Seit tausenden von Jahren beschäftigt es uns Menschen, was in unserem Gehirn vorgeht. Immer neue Aspekte haben Forscher seitdem entdeckt: Zu Anatomie, Krankheiten, Drogen, unserer Liebe zum Geld – und auch den großen Fragen der Menschheit.

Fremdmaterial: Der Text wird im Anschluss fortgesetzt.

(** * Mythmaker: the pipeline of [app.py], embedded and verified

    The development follows the source file top-down.

    - [PyText]: the string methods the pipeline calls ([str.replace],
      [str.strip]) on UTF-8 text.
    - [PyValue]: the objects [json.loads] builds, with truthiness and the
      comparison of a float with 8.
    - [Json]: the decoder behind [json.loads].
    - [Runtime]: exceptions, the state-and-exception monad in which the
      gateway and the driver run, and loops with [break].
    - [PyOps]: [json.loads], [dict.get] and [>= 8] as operations that may
      raise.
    - [GenAI]: requests and responses of the generative service.
    - then the role blueprints, [execute_agent] and [run_pipeline], names
      for the values a run computes, and the properties.

    What is outside the model: the user interface (part 4 of the source),
    the credential, time, and the threads of the gathering phase, whose two
    calls are made one after the other here ([asyncio.gather] returns the
    results in task order whichever call ends first).  The service is a
    parameter: any function from the rank of a call and its request to a
    response or an exception. *)

From Stdlib Require Import ZArith NArith List String Ascii Bool Lia.
From Stdlib Require Import DecimalString.
From Stdlib Require QArith.
Import ListNotations.
Open Scope string_scope.

(* ------------------------------------------------------------------ *)
(** ** Text: Python [str] as UTF-8 bytes                                *)
(* ------------------------------------------------------------------ *)

Module PyText.

(** One-character string of byte [n]. *)
Definition chr (n : nat) : string := String (ascii_of_nat n) EmptyString.

(** The line feed written [\n] in the source. *)
Definition NL : ascii := ascii_of_nat 10.
Definition LF : string := String NL EmptyString.

(** Byte value of a character. *)
Definition ord (c : ascii) : N := N_of_ascii c.

(** [s.replace(old, new)] for a non-empty [old]: occurrences are found left
    to right and do not overlap.  [skip] counts the bytes of a matched
    occurrence that are still to be dropped. *)
Fixpoint replace_from (old new : string) (skip : nat) (s : string) : string :=
  match s with
  | EmptyString => EmptyString
  | String c r =>
      match skip with
      | S k => replace_from old new k r
      | O =>
          if prefix old s
          then new ++ replace_from old new (pred (String.length old)) r
          else String c (replace_from old new 0 r)
      end
  end.

Definition replace (s old new : string) : string := replace_from old new 0 s.

(** Whitespace in the sense of [str.isspace], which is what [str.strip]
    removes: U+0009..U+000D, U+001C..U+0020, U+0085, U+00A0, U+1680,
    U+2000..U+200A, U+2028, U+2029, U+202F, U+205F, U+3000. *)
Definition space1 (a : N) : bool :=
  ((9 <=? a) && (a <=? 13) || (28 <=? a) && (a <=? 32))%N.

Definition space2 (a b : N) : bool :=
  ((a =? 194) && ((b =? 133) || (b =? 160)))%N.

Definition space3 (a b c : N) : bool :=
  ((a =? 225) && (b =? 154) && (c =? 128)
   || (a =? 226) && (b =? 128)
      && ((128 <=? c) && (c <=? 138) || (c =? 168) || (c =? 169) || (c =? 175))
   || (a =? 226) && (b =? 129) && (c =? 159)
   || (a =? 227) && (b =? 128) && (c =? 128))%N.
Lemma dict_set_same (k : string) (v : value) (d : pydict) :
  Py.dict_get k d = Some v -> Py.dict_set k v d = d.
Proof.
  induction d as [|[k0 v0] d IH]; [discriminate|].
  cbn [Py.dict_get Py.dict_set].
  destruct (String.eqb_spec k0 k) as [->|Hne].
  - now intros [= ->].
  - intros H. now rewrite IH.
Qed.

Lemma apply_format_phone_formatted (name : string) (rows : list pydict) :
  Forall (formatted_in name) (apply_format_phone name rows).
Proof.
  unfold apply_format_phone. apply Forall_forall. intros row Hrow.
  apply list_elem_of_In, in_map_iff in Hrow as (r & <- & _).
  eexists. split; [apply dict_get_set_eq | apply format_phone_cell_idempotent].
Qed.

Lemma apply_format_phone_keeps_formatted (name other : string)
    (rows : list pydict) :
  name <> other ->
  Forall (formatted_in other) rows ->
  Forall (formatted_in other) (apply_format_phone name rows).
Proof.
  intros Hne Hall. unfold apply_format_phone. apply Forall_forall.
  intros row Hrow. apply list_elem_of_In, in_map_iff in Hrow as (r & <- & Hr).
  rewrite Forall_forall in Hall.
  destruct (Hall r) as (v & Hv & Hfix); [now apply list_elem_of_In|].
  exists v. split; [|exact Hfix]. now rewrite dict_get_set_ne.
Qed.

Lemma apply_format_phone_fixed (name : string) (rows : list pydict) :
  Forall (formatted_in name) rows -> apply_format_phone name rows = rows.
Proof.
  unfold apply_format_phone. induction 1 as [|row rows (v & Hv & Hfix) _ IH];
    [reflexivity|].
  cbn [List.map]. rewrite IH. f_equal.
  unfold cell, Py.get_default. rewrite Hv, Hfix. now apply dict_set_same.
Qed.

Lemma in_columns_other (name other : string) (rows : list pydict) :
  name <> other ->
  in_columns other (apply_format_phone name rows) = in_columns other rows.
Proof.
  intros Hne. unfold in_columns, apply_format_phone.
  induction rows as [|row rows IH]; [reflexivity|].
  cbn [List.map existsb]. rewrite IH. f_equal.
  unfold has_key. now rewrite dict_get_set_ne.
Qed.

Lemma in_columns_sublist (name : string) (kept rows : list pydict) :
  kept `sublist_of` rows ->
  in_columns name rows = false -> in_columns name kept = false.
Proof.
  unfold in_columns. induction 1 as [|x l1 l2 _ IH|x l1 l2 _ IH];
    cbn [existsb]; [reflexivity | |].
  - intros H. apply Bool.orb_false_iff in H as [-> H]. now apply IH.
  - intros H. apply Bool.orb_false_iff in H as [_ H]. now apply IH.
Qed.

Lemma drop_duplicates_from_formatted (name : string) (rows : list pydict) :
  name <> "cpsonumber" ->
  forall seen,
    drop_duplicates_from "cpsonumber" seen rows = Some rows ->
    drop_duplicates_from "cpsonumber" seen (apply_format_phone name rows)
    = Some (apply_format_phone name rows).
Proof.
  intros Hne. unfold apply_format_phone.
  induction rows as [|row rows IH]; intros seen H; [reflexivity|].
  cbn [drop_duplicates_from List.map] in *.
  assert (E : cell "cpsonumber"
                (Py.dict_set name (format_phone_cell (cell name row)) row)
              = cell "cpsonumber" row).
  { unfold cell at 1 3, Py.get_default. now rewrite dict_get_set_ne. }
  rewrite E.
  destruct (cell_key (cell "cpsonumber" row)) as [k|]; [|discriminate].
  destruct (seen_key k seen).
  - exfalso. apply drop_duplicates_from_sublist in H.
    apply sublist_length in H. cbn in H. lia.
  - destruct (drop_duplicates_from "cpsonumber" (k :: seen) rows)
      as [kept|] eqn:Hk; [|discriminate].
    injection H as ->. now rewrite (IH _ Hk).
Qed.

(** X24: building the detail table is idempotent: built again from its own
    rows it gives the same table (no row is dropped and no cell changes
    the second time). *)
Theorem build_detail_idempotent (rows out : list pydict) :
  build_detail rows = Some out -> build_detail out = Some out.
Proof.
  unfold build_detail at 1. intros H.
  set (ph := in_columns "phonenumber" rows) in *.
  set (fx := in_columns "fax" rows) in *.
  set (format1 := fun df => if ph then apply_format_phone "phonenumber" df else df).
  set (format2 := fun df => if fx then apply_format_phone "fax" df else df).
  assert (Hkept : exists kept,
             kept `sublist_of` rows
             /\ out = format2 (format1 kept)
             /\ (in_columns "cpsonumber" kept = true ->
                 drop_duplicates_from "cpsonumber" [] kept = Some kept)).
  { destruct (in_columns "cpsonumber" rows) eqn:Hc.
    - destruct (drop_duplicates "cpsonumber" rows) as [kept|] eqn:Hdd;
        [|discriminate].
      injection H as <-. exists kept. unfold drop_duplicates in Hdd.
      split; [eapply drop_duplicates_from_sublist; eassumption|].
      split; [reflexivity|]. intros _.
      eapply drop_duplicates_from_again; eassumption.
    - injection H as <-. exists rows. split; [reflexivity|].
      split; [reflexivity|]. congruence. }
  destruct Hkept as (kept & Hsub & -> & Hdd).
  assert (Hcps : forall df, in_columns "cpsonumber" (format2 (format1 df))
                            = in_columns "cpsonumber" df).
  { intros df. unfold format2, format1.
    destruct fx, ph; rewrite ?in_columns_other by discriminate; reflexivity. }
  assert (Hdedup : (if in_columns "cpsonumber" (format2 (format1 kept))
                    then drop_duplicates "cpsonumber" (format2 (format1 kept))
                    else Some (format2 (format1 kept)))
                   = Some (format2 (format1 kept))).
  { rewrite Hcps. destruct (in_columns "cpsonumber" kept) eqn:Hc; [|reflexivity].
    specialize (Hdd eq_refl). unfold drop_duplicates, format2, format1.
    destruct fx, ph;
      repeat (apply drop_duplicates_from_formatted; [discriminate|]);
      exact Hdd. }
  unfold build_detail. rewrite Hdedup.
  assert (H1 : (if in_columns "phonenumber" (format2 (format1 kept))
                then apply_format_phone "phonenumber" (format2 (format1 kept))
                else format2 (format1 kept))
               = format2 (format1 kept)).
  { destruct (in_columns "phonenumber" (format2 (format1 kept))) eqn:E;
      [|reflexivity].
    apply apply_format_phone_fixed. unfold format2, format1 in *.
    destruct ph eqn:Hph.
    - destruct fx; [apply apply_format_phone_keeps_formatted; [discriminate|]|];
        apply apply_format_phone_formatted.
    - exfalso.
      assert (in_columns "phonenumber" kept = false) as Hk
        by (eapply in_columns_sublist; eassumption).
      destruct fx; rewrite ?in_columns_other in E by discriminate; congruence. }
  rewrite H1.
  assert (H2 : (if in_columns "fax" (format2 (format1 kept))
                then apply_format_phone "fax" (format2 (format1 kept))
                else format2 (format1 kept))
               = format2 (format1 kept)).
  { destruct (in_columns "fax" (format2 (format1 kept))) eqn:E; [|reflexivity].
    apply apply_format_phone_fixed. unfold format2, format1 in *.
    destruct fx eqn:Hfx.
    - apply apply_format_phone_formatted.
    - exfalso.
      assert (in_columns "fax" kept = false) as Hk
        by (eapply in_columns_sublist; eassumption).
      destruct ph; rewrite ?in_columns_other in E by discriminate; congruence. }
  now rewrite H2.
Qed.

Lemma build_detail_idempotent_witness :
  build_detail [[("cpsonumber", VStr "CPSO-1"); ("phonenumber", VStr "(416) 555-1234")]]
  = Some [[("cpsonumber", VStr "CPSO-1"); ("phonenumber", VStr "(416) 555-1234")]].
Proof.
  apply (build_detail_idempotent
           [[("cpsonumber", VStr "CPSO-1"); ("phonenumber", VStr "416-555-1234")];
            [("cpsonumber", VStr "CPSO-1"); ("phonenumber", VStr "1")]]).
  reflexivity.
Defined.

End DetailMore.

Scientific support: Hubert R. Dinse

Published: 29.09.2015

Difficulty: intermediate

Das Wichtigste in Kürze
  • Schon den antiken Philosophen gab das Gehirn Rätsel auf. Manche ihrer Erkenntnisse sind noch heute gültig, aber der Weg dahin ging über Tier- und sogar Menschenversuche und war bisweilen sehr blutig. Andere Fragen sind bis heute offen.
  • Die Anatomie des Gehirns ist inzwischen gut beschrieben. Mikroskopie und Färbemethoden machten auch feinere Unterteilungen möglich. 
  • Auch die Gehirn-Physiologie haben Forscher in den Grundzügen verstanden. Information wird innerhalb der Nervenzellen elektrisch weitergeleitet; an den Kontaktstellen zwischen zwei Zellen kommen chemische Botenstoffe ins Spiel.
  • Drogen greifen meist an diesen Kontaktstellen, den Synapsen, an. 
  • Das Auslesen der durchschnittlichen elektrischen Aktivität großer Hirnbereiche nutzen heutige Gehirn-Computer-Schnittstellen.
  • Der aktuelle Kenntnisstand der Hirnforschung bietet Antwortansätze auf manche Fragen, die früher eher der Philosophie zugerechnet wurden.
  • Neuroskeptiker weisen aber immer wieder auf die Grenzen der neurowissenschaftlichen Erkenntnisfähigkeit hin. Die Forschung geht weiter.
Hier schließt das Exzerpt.